Work request: Filter the listing below, copying every line in which the word "Bytes" appears.

Working data:
┄┄┄┄┄┄

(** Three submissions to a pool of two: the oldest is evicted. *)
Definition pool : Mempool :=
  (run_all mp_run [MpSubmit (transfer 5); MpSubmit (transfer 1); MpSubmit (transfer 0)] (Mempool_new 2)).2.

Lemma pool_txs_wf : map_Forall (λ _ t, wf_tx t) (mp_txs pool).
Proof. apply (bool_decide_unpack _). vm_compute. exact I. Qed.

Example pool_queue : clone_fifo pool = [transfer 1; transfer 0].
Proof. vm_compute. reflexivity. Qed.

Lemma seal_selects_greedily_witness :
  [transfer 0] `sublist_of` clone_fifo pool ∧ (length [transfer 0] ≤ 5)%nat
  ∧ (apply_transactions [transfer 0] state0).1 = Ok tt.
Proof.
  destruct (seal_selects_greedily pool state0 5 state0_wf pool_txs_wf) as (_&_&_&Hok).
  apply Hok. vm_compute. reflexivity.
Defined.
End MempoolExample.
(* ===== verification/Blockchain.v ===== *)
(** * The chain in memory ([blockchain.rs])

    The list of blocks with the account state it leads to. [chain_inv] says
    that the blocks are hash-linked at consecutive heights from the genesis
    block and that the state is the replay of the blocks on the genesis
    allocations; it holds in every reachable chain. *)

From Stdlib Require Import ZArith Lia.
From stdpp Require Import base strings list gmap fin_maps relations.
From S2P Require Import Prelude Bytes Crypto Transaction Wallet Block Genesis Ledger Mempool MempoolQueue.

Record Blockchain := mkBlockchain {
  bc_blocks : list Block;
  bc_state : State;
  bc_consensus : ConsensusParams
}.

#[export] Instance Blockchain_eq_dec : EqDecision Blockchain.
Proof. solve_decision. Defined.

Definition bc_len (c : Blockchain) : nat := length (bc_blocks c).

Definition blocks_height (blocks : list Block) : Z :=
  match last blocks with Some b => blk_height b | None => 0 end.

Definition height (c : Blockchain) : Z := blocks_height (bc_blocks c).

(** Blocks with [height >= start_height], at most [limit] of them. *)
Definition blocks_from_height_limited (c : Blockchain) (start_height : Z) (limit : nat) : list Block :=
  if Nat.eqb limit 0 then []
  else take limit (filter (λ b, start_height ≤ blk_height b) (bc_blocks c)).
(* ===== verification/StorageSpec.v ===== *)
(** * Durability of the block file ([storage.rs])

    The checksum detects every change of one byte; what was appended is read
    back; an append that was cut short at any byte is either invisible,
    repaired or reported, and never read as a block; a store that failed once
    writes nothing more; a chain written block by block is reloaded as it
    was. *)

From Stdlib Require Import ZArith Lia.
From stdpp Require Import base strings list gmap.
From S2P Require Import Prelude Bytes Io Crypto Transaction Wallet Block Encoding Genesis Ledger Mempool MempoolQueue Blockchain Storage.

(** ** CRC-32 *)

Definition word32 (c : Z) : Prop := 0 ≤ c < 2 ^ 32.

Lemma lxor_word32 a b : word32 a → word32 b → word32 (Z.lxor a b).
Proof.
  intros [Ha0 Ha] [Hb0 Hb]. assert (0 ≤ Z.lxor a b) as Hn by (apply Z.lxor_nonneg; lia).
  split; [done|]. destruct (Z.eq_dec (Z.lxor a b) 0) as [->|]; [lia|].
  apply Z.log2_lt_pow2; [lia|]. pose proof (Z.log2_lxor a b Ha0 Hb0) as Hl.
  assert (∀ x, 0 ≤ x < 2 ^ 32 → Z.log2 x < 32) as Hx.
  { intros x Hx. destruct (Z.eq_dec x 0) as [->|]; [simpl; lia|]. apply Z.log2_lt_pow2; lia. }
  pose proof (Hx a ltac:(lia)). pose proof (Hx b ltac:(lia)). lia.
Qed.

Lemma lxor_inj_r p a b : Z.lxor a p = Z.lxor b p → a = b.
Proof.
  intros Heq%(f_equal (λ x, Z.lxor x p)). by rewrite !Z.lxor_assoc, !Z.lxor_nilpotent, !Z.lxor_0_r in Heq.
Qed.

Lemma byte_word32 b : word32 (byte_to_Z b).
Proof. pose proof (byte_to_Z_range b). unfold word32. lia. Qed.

┄┄┄┄┄┄

Response area:
From S2P Require Import Prelude Bytes Crypto Transaction Wallet Block Genesis Ledger Mempool MempoolQueue.
From S2P Require Import Prelude Bytes Io Crypto Transaction Wallet Block Encoding Genesis Ledger Mempool MempoolQueue Blockchain Storage.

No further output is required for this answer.